### Directions for this task
Write every line of the following listing exactly as it reads.

++++++++

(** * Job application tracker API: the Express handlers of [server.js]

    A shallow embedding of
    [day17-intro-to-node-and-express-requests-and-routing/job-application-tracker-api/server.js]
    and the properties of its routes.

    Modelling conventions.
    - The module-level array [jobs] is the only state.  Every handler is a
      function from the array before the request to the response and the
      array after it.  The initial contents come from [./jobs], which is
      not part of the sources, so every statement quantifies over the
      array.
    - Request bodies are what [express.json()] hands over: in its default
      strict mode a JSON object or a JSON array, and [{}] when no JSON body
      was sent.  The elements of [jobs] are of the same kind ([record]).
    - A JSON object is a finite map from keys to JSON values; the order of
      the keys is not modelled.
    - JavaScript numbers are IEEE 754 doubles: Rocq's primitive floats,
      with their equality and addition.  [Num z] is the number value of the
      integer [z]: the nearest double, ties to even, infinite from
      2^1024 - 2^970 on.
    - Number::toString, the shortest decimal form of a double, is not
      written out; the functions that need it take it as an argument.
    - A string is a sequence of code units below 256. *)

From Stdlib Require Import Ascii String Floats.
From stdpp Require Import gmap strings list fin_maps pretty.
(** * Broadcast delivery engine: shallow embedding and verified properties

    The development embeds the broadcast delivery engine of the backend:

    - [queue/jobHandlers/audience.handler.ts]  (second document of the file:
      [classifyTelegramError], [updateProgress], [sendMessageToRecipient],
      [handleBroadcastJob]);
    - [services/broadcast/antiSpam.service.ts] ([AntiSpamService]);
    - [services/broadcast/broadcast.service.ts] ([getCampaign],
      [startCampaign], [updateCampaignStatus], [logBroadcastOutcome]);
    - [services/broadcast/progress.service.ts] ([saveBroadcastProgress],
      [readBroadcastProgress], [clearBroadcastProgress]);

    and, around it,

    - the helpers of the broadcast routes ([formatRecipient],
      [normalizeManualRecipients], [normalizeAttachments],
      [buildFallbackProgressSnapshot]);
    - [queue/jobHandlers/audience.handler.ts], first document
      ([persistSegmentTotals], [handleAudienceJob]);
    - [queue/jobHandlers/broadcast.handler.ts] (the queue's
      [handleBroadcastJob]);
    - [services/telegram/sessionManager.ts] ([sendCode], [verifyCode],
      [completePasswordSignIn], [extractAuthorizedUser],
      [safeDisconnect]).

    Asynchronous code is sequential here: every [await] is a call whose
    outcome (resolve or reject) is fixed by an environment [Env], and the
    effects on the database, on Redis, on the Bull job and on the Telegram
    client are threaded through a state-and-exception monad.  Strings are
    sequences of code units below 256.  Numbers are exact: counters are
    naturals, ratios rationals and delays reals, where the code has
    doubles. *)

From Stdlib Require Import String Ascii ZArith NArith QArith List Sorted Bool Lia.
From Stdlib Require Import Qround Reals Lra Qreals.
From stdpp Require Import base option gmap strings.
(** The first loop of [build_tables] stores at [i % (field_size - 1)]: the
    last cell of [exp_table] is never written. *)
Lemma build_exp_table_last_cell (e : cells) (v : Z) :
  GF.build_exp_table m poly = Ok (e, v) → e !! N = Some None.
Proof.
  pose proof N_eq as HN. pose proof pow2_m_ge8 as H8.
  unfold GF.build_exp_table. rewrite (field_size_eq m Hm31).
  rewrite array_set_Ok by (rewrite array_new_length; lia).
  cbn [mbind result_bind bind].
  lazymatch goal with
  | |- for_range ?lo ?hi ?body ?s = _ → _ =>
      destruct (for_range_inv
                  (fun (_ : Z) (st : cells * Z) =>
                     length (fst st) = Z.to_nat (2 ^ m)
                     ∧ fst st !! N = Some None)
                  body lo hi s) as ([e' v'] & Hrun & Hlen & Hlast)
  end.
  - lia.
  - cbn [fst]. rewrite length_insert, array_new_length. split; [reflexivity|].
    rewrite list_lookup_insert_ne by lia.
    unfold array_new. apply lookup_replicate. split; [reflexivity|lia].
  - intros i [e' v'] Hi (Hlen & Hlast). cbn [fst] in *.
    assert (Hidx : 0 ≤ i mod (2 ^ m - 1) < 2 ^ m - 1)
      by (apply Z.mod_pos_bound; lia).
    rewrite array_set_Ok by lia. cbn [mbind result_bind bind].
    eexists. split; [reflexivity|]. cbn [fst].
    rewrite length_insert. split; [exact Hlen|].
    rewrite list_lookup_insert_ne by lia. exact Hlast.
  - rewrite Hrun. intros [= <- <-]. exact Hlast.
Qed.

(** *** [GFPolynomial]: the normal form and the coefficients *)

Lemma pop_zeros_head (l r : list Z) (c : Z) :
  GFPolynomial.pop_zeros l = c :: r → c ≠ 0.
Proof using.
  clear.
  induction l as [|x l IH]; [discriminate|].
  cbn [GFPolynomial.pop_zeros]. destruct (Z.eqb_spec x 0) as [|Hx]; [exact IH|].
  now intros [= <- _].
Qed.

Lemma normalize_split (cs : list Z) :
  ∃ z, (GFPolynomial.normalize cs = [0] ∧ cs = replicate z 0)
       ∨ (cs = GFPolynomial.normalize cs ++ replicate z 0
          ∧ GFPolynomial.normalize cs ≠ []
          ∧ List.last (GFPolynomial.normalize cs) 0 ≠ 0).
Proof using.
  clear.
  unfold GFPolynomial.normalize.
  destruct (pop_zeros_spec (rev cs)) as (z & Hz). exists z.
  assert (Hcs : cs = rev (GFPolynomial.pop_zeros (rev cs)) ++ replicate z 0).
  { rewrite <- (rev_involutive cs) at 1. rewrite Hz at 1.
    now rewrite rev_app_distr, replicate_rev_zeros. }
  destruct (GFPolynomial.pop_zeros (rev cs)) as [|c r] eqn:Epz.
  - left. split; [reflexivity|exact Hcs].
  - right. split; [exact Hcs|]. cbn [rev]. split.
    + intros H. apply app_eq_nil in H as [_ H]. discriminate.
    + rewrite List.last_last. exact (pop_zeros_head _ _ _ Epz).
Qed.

++++++++

### Solved problem
(** * Job application tracker API: the Express handlers of [server.js]

    A shallow embedding of
    [day17-intro-to-node-and-express-requests-and-routing/job-application-tracker-api/server.js]
    and the properties of its routes.

    Modelling conventions.
    - The module-level array [jobs] is the only state.  Every handler is a
      function from the array before the request to the response and the
      array after it.  The initial contents come from [./jobs], which is
      not part of the sources, so every statement quantifies over the
      array.
    - Request bodies are what [express.json()] hands over: in its default
      strict mode a JSON object or a JSON array, and [{}] when no JSON body
      was sent.  The elements of [jobs] are of the same kind ([record]).
    - A JSON object is a finite map from keys to JSON values; the order of
      the keys is not modelled.
    - JavaScript numbers are IEEE 754 doubles: Rocq's primitive floats,
      with their equality and addition.  [Num z] is the number value of the
      integer [z]: the nearest double, ties to even, infinite from
      2^1024 - 2^970 on.
    - Number::toString, the shortest decimal form of a double, is not
      written out; the functions that need it take it as an argument.
    - A string is a sequence of code units below 256. *)

From Stdlib Require Import Ascii String Floats.
From stdpp Require Import gmap strings list fin_maps pretty.
(** * Broadcast delivery engine: shallow embedding and verified properties

    The development embeds the broadcast delivery engine of the backend:

    - [queue/jobHandlers/audience.handler.ts]  (second document of the file:
      [classifyTelegramError], [updateProgress], [sendMessageToRecipient],
      [handleBroadcastJob]);
    - [services/broadcast/antiSpam.service.ts] ([AntiSpamService]);
    - [services/broadcast/broadcast.service.ts] ([getCampaign],
      [startCampaign], [updateCampaignStatus], [logBroadcastOutcome]);
    - [services/broadcast/progress.service.ts] ([saveBroadcastProgress],
      [readBroadcastProgress], [clearBroadcastProgress]);

    and, around it,

    - the helpers of the broadcast routes ([formatRecipient],
      [normalizeManualRecipients], [normalizeAttachments],
      [buildFallbackProgressSnapshot]);
    - [queue/jobHandlers/audience.handler.ts], first document
      ([persistSegmentTotals], [handleAudienceJob]);
    - [queue/jobHandlers/broadcast.handler.ts] (the queue's
      [handleBroadcastJob]);
    - [services/telegram/sessionManager.ts] ([sendCode], [verifyCode],
      [completePasswordSignIn], [extractAuthorizedUser],
      [safeDisconnect]).

    Asynchronous code is sequential here: every [await] is a call whose
    outcome (resolve or reject) is fixed by an environment [Env], and the
    effects on the database, on Redis, on the Bull job and on the Telegram
    client are threaded through a state-and-exception monad.  Strings are
    sequences of code units below 256.  Numbers are exact: counters are
    naturals, ratios rationals and delays reals, where the code has
    doubles. *)

From Stdlib Require Import String Ascii ZArith NArith QArith List Sorted Bool Lia.
From Stdlib Require Import Qround Reals Lra Qreals.
From stdpp Require Import base option gmap strings.
(** The first loop of [build_tables] stores at [i % (field_size - 1)]: the
    last cell of [exp_table] is never written. *)
Lemma build_exp_table_last_cell (e : cells) (v : Z) :
  GF.build_exp_table m poly = Ok (e, v) → e !! N = Some None.
Proof.
  pose proof N_eq as HN. pose proof pow2_m_ge8 as H8.
  unfold GF.build_exp_table. rewrite (field_size_eq m Hm31).
  rewrite array_set_Ok by (rewrite array_new_length; lia).
  cbn [mbind result_bind bind].
  lazymatch goal with
  | |- for_range ?lo ?hi ?body ?s = _ → _ =>
      destruct (for_range_inv
                  (fun (_ : Z) (st : cells * Z) =>
                     length (fst st) = Z.to_nat (2 ^ m)
                     ∧ fst st !! N = Some None)
                  body lo hi s) as ([e' v'] & Hrun & Hlen & Hlast)
  end.
  - lia.
  - cbn [fst]. rewrite length_insert, array_new_length. split; [reflexivity|].
    rewrite list_lookup_insert_ne by lia.
    unfold array_new. apply lookup_replicate. split; [reflexivity|lia].
  - intros i [e' v'] Hi (Hlen & Hlast). cbn [fst] in *.
    assert (Hidx : 0 ≤ i mod (2 ^ m - 1) < 2 ^ m - 1)
      by (apply Z.mod_pos_bound; lia).
    rewrite array_set_Ok by lia. cbn [mbind result_bind bind].
    eexists. split; [reflexivity|]. cbn [fst].
    rewrite length_insert. split; [exact Hlen|].
    rewrite list_lookup_insert_ne by lia. exact Hlast.
  - rewrite Hrun. intros [= <- <-]. exact Hlast.
Qed.

(** *** [GFPolynomial]: the normal form and the coefficients *)

Lemma pop_zeros_head (l r : list Z) (c : Z) :
  GFPolynomial.pop_zeros l = c :: r → c ≠ 0.
Proof using.
  clear.
  induction l as [|x l IH]; [discriminate|].
  cbn [GFPolynomial.pop_zeros]. destruct (Z.eqb_spec x 0) as [|Hx]; [exact IH|].
  now intros [= <- _].
Qed.

Lemma normalize_split (cs : list Z) :
  ∃ z, (GFPolynomial.normalize cs = [0] ∧ cs = replicate z 0)
       ∨ (cs = GFPolynomial.normalize cs ++ replicate z 0
          ∧ GFPolynomial.normalize cs ≠ []
          ∧ List.last (GFPolynomial.normalize cs) 0 ≠ 0).
Proof using.
  clear.
  unfold GFPolynomial.normalize.
  destruct (pop_zeros_spec (rev cs)) as (z & Hz). exists z.
  assert (Hcs : cs = rev (GFPolynomial.pop_zeros (rev cs)) ++ replicate z 0).
  { rewrite <- (rev_involutive cs) at 1. rewrite Hz at 1.
    now rewrite rev_app_distr, replicate_rev_zeros. }
  destruct (GFPolynomial.pop_zeros (rev cs)) as [|c r] eqn:Epz.
  - left. split; [reflexivity|exact Hcs].
  - right. split; [exact Hcs|]. cbn [rev]. split.
    + intros H. apply app_eq_nil in H as [_ H]. discriminate.
    + rewrite List.last_last. exact (pop_zeros_head _ _ _ Epz).
Qed.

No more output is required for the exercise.